# Horse is awful to put saddle on help?!?!?!



## Jessskater (Mar 16, 2011)

Maybe try to be more firm with her? You might be teaching her that if she kicks/bites you she dosen't have to wear a saddle. My horse had the same problem but I fixed it by saying firmly saying "No" then giving her a light tap with a crop on her shoulder. It may work for your horse, but all horses are different. Or you can give Natural Horsemanship a try.


----------



## PumpkinzMyBaby22 (Jul 5, 2009)

As she has had a sore back previously from a bad fitting saddle, I am thinking that she has connected the dots. Saddle = Sore back. So now when she sees a saddle coming for her, she isn't going to like it. 
I don't have any suggestions with it, but being firm is a big thing. She will learn that by misbehaving, she can get away with not having the saddle on her. She just needs to know that the saddle will no longer be the cause of pain. Best of luck!


----------



## PumpkinzMyBaby22 (Jul 5, 2009)

Sorry, ignore the last post 

As you said, she has had a sore back previously from a bad fitting saddle, and she has connected the dots. Saddle = Sore back. So now when she sees a saddle coming for her, she isn't going to like it. When you put the saddle on, are you riding her? If not (which it sounds like), good job! 

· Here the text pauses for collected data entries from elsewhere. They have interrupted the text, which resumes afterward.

(* ===== verification/Prelude.v ===== *)
(** * Verification of the garnet network with the Resister defence

    The repository is a fork of gem5 whose on-chip network model, garnet,
    has been extended with a defence against contention side channels: a
    detector in the input units of the routers watches the packets injected
    at a router, and a packet it finds risky is sent on a detour through a
    random intermediate router.  The development models the network, from
    the message buffers of the cache controllers through the network
    interfaces and routers, with the detector and the variants of the
    defence, the scripts that configure a network and its set-up from such a
    configuration, the maps from addresses to the controllers that are the
    destinations of messages, the simple network that gem5 has beside garnet,
    and the event queue and simulation loop that run them all.

    ** The program and its model

    Sources are below src/src/mem/ruby, or below src/src for sim/ and base/, or
    below src for configs/; "garnet" stands for network/garnet.
    Names of definitions are those of the source.  Data are records and
    inductive types with the source's fields and constructors; an operation
    is a function that passes the state on and returns [res], so that a
    failed assertion, a panic, an access out of range or undefined
    behaviour is a value.  Integers are [Z], with the wrap-around or the
    overflow of their type written out where it can matter.

    - Prelude.v (this file): [res], vectors, loops, integers, random
      numbers, record update, and the rules to reason about them.
    - Bitfield.v: base/bitfield.hh, masks, fields, counts and searches on
      64-bit values; BitfieldProofs.v: what they compute.
    - NetDest.v: common/Set.hh and common/NetDest.cc, sets of machines; the
      machine types of the protocol, which the protocol compiler generates,
      are a class.  DestProofs.v: the nodes of a destination.
    - CFloat.v: IEEE floating point numbers, through the specification in
      the standard library, for the statistics of the detector and the
      sizes of packets; FloatBounds.v and FloatExact.v: bounds on rounded
      results, and results that are exact.
    - FaultModel.v: network/fault_model/FaultModel.cc.
    - CommonTypes.v, Flit.v, Channels.v, Link.v: garnet/CommonTypes.hh,
      flit, Credit, flitBuffer, VirtualChannel, OutVcState, NetworkLink and
      CreditLink.
    - Clock.v: sim/clocked_object.hh and common/Consumer.cc, the scheduling
      of wakeups.
    - Detector.v: [HistoryRecord] of garnet/InputUnit.hh, the detector;
      DetectorProofs.v: what it reports.
    - RoutingUnit.v: garnet/RoutingUnit.cc, table routing, dimension order,
      west-first, and the detours of the defence.  Mesh.v, MeshRouting.v,
      WestFirst.v, Deadlock.v, RoutingTable.v: meshes, and what the routing
      algorithms achieve on them.
    - Topology.v: network/Topology.cc and BasicLink, links and routing
      tables from a configuration; TopologyProofs.v, TopologyLinks.v,
      TopologyTheorems.v: shortest paths and tables.
    - Heap.v: the heap and sort algorithms of the C++ library, as classes
      with specifications and instances.  MessageBuffer.v:
      network/MessageBuffer.cc and slicc_interface/Message.hh;
      MessageBufferProofs.v, MessageFifo.v: capacity and order.
    - Network.v: network/Network.cc and the counters of
      garnet/GarnetNetwork.cc.
    - NetworkBridge.v, GarnetLink.v: garnet/NetworkBridge.cc, where a link
      changes width or clock, and garnet/GarnetLink.cc, the links with the
      bridges at their ends; BridgeProofs.v, BridgeCredits.v: flits and
      credits through a pair of bridges.
    - NetworkInterface.v: garnet/NetworkInterface.cc, from messages to flits
      and back; NIPackets.v: the packets of a message.
    - Units.v, Router.v, SwitchAlloc.v, InputWakeup.v, RouterWakeup.v:
      garnet/InputUnit.cc (the original input unit, the one with the
      detector, Valiant for all packets, and time division), OutputUnit.cc,
      SwitchAllocator.cc, CrossbarSwitch.cc and Router.cc.  The parts of a
      router are fields of one record.  The other files on routers hold
      their proofs: UnitLemmas.v, SwitchProofs.v, SwitchSafe.v, FlitBag.v,
      Crossbar.v, InputProofs.v, InputVariants.v and RouterCycle.v lemmas;
      SwitchTheorems.v, RouterRouting.v, RouterTheorems.v, TdmaProofs.v and
      RouterRun.v theorems.
    - GarnetNetwork.v: garnet/GarnetNetwork.cc, which builds the network from
      the calls of the topology, collects its statistics and passes on
      functional accesses.  NetworkProofs.v, NetworkBuild.v: the ports,
      tables and wires that the calls leave; NetworkTheorems.v,
      NetworkRouting.v: the network that is built, and routing on it.
    - SimpleSwitch.v, SimpleNetwork.v: network/simple, the other network that
      the topology can build: WeightBased.cc, PerfectSwitch.cc, Throttle.cc,
      Switch.cc, SimpleLink.cc and SimpleNetwork.cc.  SimpleRouting.v: routes
      divide the destinations of a message; BufferStore.v: the buffers that
      switches share; PerfectSwitchProofs.v, ThrottleProofs.v: their wakeups;
      SwitchBuild.v: a switch that is put together satisfies their invariants.
    - EventQueue.v: base/flags.hh, sim/eventq.cc and the loop of
      sim/simulate.cc.  Events are linked by pointers in a store; what an event
      does when it is served is a program over the operations of the queue.
      EventAgenda.v: the abstract queue; EventLists.v: the lists of the store;
      EventQueueProofs.v: the refinement.
    - SimObjects.v: consumers of common/Consumer.cc whose events are on the
      queue, and systems of them; SimProofs.v: when they wake up.
    - TopologyScripts.v: configs/topologies, the scripts Mesh_XY,
      Mesh_westfirst, Pt2Pt, Crossbar and CrossbarGarnet.  ScriptProofs.v:
      they make consistent, connected networks; MeshScripts.v: the costs and
      tables of the meshes.

    - AddrRange.v: base/addr_range.hh, ranges of addresses with interleaving;
      AddrRangeProofs.v: stripes, offsets and differences.
      AddrRangeMap.v: base/addr_range_map.hh, maps of ranges, whose iterators
      are numbers of nodes; they are maps of addresses.
    - AddressMap.v: the address maps of network/Network.cc,
      slicc_interface/AbstractController.cc and
      RubySlicc_ComponentMapping.hh, with the order of hash tables as a
      parameter; the home of an address.

    Components are connected as in the source.  A router or interface holds
    the links it reads from and tells the links it writes to when to wake
    up; [RouterRun] closes the loop between a router, its output units and
    its links.  What the code shares through pointers is shared in the
    model: the counters of all routers, the schedule of time division, the
    messages that the flits of a packet point to, and the message buffers
    between the switches of the simple network.

    ** The theorems

    - Routers: a router assembled and initialised by the code stays ready
      for its next cycle through any interleaving of the events of the
      router, of its output units and of its links; no assertion fails, no
      flit is lost or duplicated, output channels have one owner; the switch
      allocator computes a matching and wastes no cycle.
    - Detector and defence: the detector's verdict as a condition on the
      recorded packets, for every history; which packets are tagged; time
      division gives one router at a time the right to inject, and refines
      an abstract schedule of slots.
    - Routing: each algorithm delivers on the paths it promises; dimension
      order is free of deadlock, and the detours of the defence are not.
    - Topology: the search for shortest paths ends with the least costs, the
      tables lead every packet to its destination; on the networks of the
      scripts all machines reach each other, and the weights of the meshes
      enforce dimension order and the west-first turn model.
    - Network: initialisation succeeds on every consistent configuration, with
      a fault model if that knows the routers,
      gives every port its wire and every sender the channels of its receiver;
      with table routing, routers, wires and tables together take a packet to
      the interface of its destination.
    - Bridges: a packet that is split into flits narrower by a whole ratio and
      merged again is the packet it was, and as many credits come back as were owed; the
      numbers of flits, computed in floating point, are exact.
    - Buffers and interfaces: free slots that a buffer reports can be
      filled, an ordered buffer refines a queue, which says when it
      refuses, holds back or panics, and a message becomes one
      well-formed packet per destination.
    - The simple network: a switch forwards messages to every destination
      exactly once, and a throttle keeps to the bandwidth of its link, pays
      for every message and comes back while it has work; both start in that
      state, however the switch was put together from enough buffers.
    - The fault model finds the record of every router it was told of.
    - The event queue refines an agenda that serves the last scheduled of the
      events of least tick and priority, for every simulation and in its
      failures too; its own consistency check approves it, but for one case.
    - Addresses: the ranges that interleave an interval divide it, taking
      interleaving bits out of addresses and putting them back are inverse, and
      excluding ranges is the difference of sets; a map of ranges refines a
      map of addresses, whatever its cache holds; every address has one home,
      the same in the map of the network and in those of the controllers
      attached to it.
    - Consumers on the queue, that ask each other for wakeups ahead of time,
      wake up exactly once at the clock edges that were asked for.

    Theorems hold for all states that satisfy an invariant, and the
    invariants are shown to hold initially and to be preserved.  Every
    theorem with hypotheses comes with an instance on concrete data.

    ** Bounds and fuel

    Counters of the code that wrap or overflow are bounded by hypotheses:
    2^31 cycles of a router, 2^31 messages of a buffer or packets of a
    network, ticks below 2^63.  Loops that are not counted run on fuel.
    [Topology.sweeps] needs [path_fuel] rounds, since every round that does
    not end the search lowers some distance, and distances are between 0 and
    [INFINITE_LATENCY]; [config_fuel] is that number for the weights of a
    configuration.  The loops of a switch and of a throttle over the messages
    of a buffer take a message in every round but one or two, so that their
    fuel is the number of messages and one or two more.  Walks along the lists of
    the event queue need the number of events, which the model takes from the
    store; the simulation loop, which need not end, has the number of events to
    serve as its fuel, and [consumers_wake_as_asked] gives one that is enough
    for the exit event to be served.  The ticks of the event queue, 64 bits of
    picoseconds, do not wrap in the model.  Addresses have 64 bits; look-ups are
    for addresses below the last one, whose range of size 1 would wrap, and stripes
    have at most 8 masks, the width of the match value, with lowest bits below
    31, where the code shifts an [int].  The constants of time division (16 routers, slots of
    100 cycles and 80 flits) are the source's.

    ** Not modelled

    The rest of the simulator (processors, caches, coherence protocols,
    memory), since the network meets it only through
    message buffers, wakeups and the maps of addresses; signals, and the barriers between several
    event queues; scripts for particular systems; printing and debugging output; the names
    and flags of statistics, and averages over simulated time.  Random
    sources are arbitrary streams of numbers.
    Message classes are generated code: a message has the members the
    network uses, and reading or writing its payload is a parameter. *)

From Stdlib Require Export ZArith Lia.
From stdpp Require Export base numbers list strings gmap option.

Is she a food orientated horse at all? If she is, when you put on the saddle blanket and all that, give her a tiny treat. That might also help her become more accepting. After that, just leave the saddle on top of her, don't do up anything. Wait for a couple of seconds and then take it off. Another treat or a scratch. 

If she starts to misbehave while you are taking it off, put it straight back on her back but gently. Then wait a few more seconds. I am not sure whether this will help your girl, but it works for Pumpkin. 

I wish you the best of luck and I hope all goes well when you get the Saddler out.


----------



## Laurah994 (Nov 3, 2010)

thanks for the help! it took alot of carrots and on and offs of saddles but we got there, and shes never been better to ride/ be with! thanks again xx


----------



## CJ82Sky (Dec 19, 2008)

glad you got it all sorted out!


----------



## PumpkinzMyBaby22 (Jul 5, 2009)

Glad you got it sorted out. I hope it continues to go well for you!


----------



## shmurmer4 (Dec 27, 2008)

Errr. Sure feed her and make her your friend...but... There is still a problem here.. the horse is Alpha.. fix that.


----------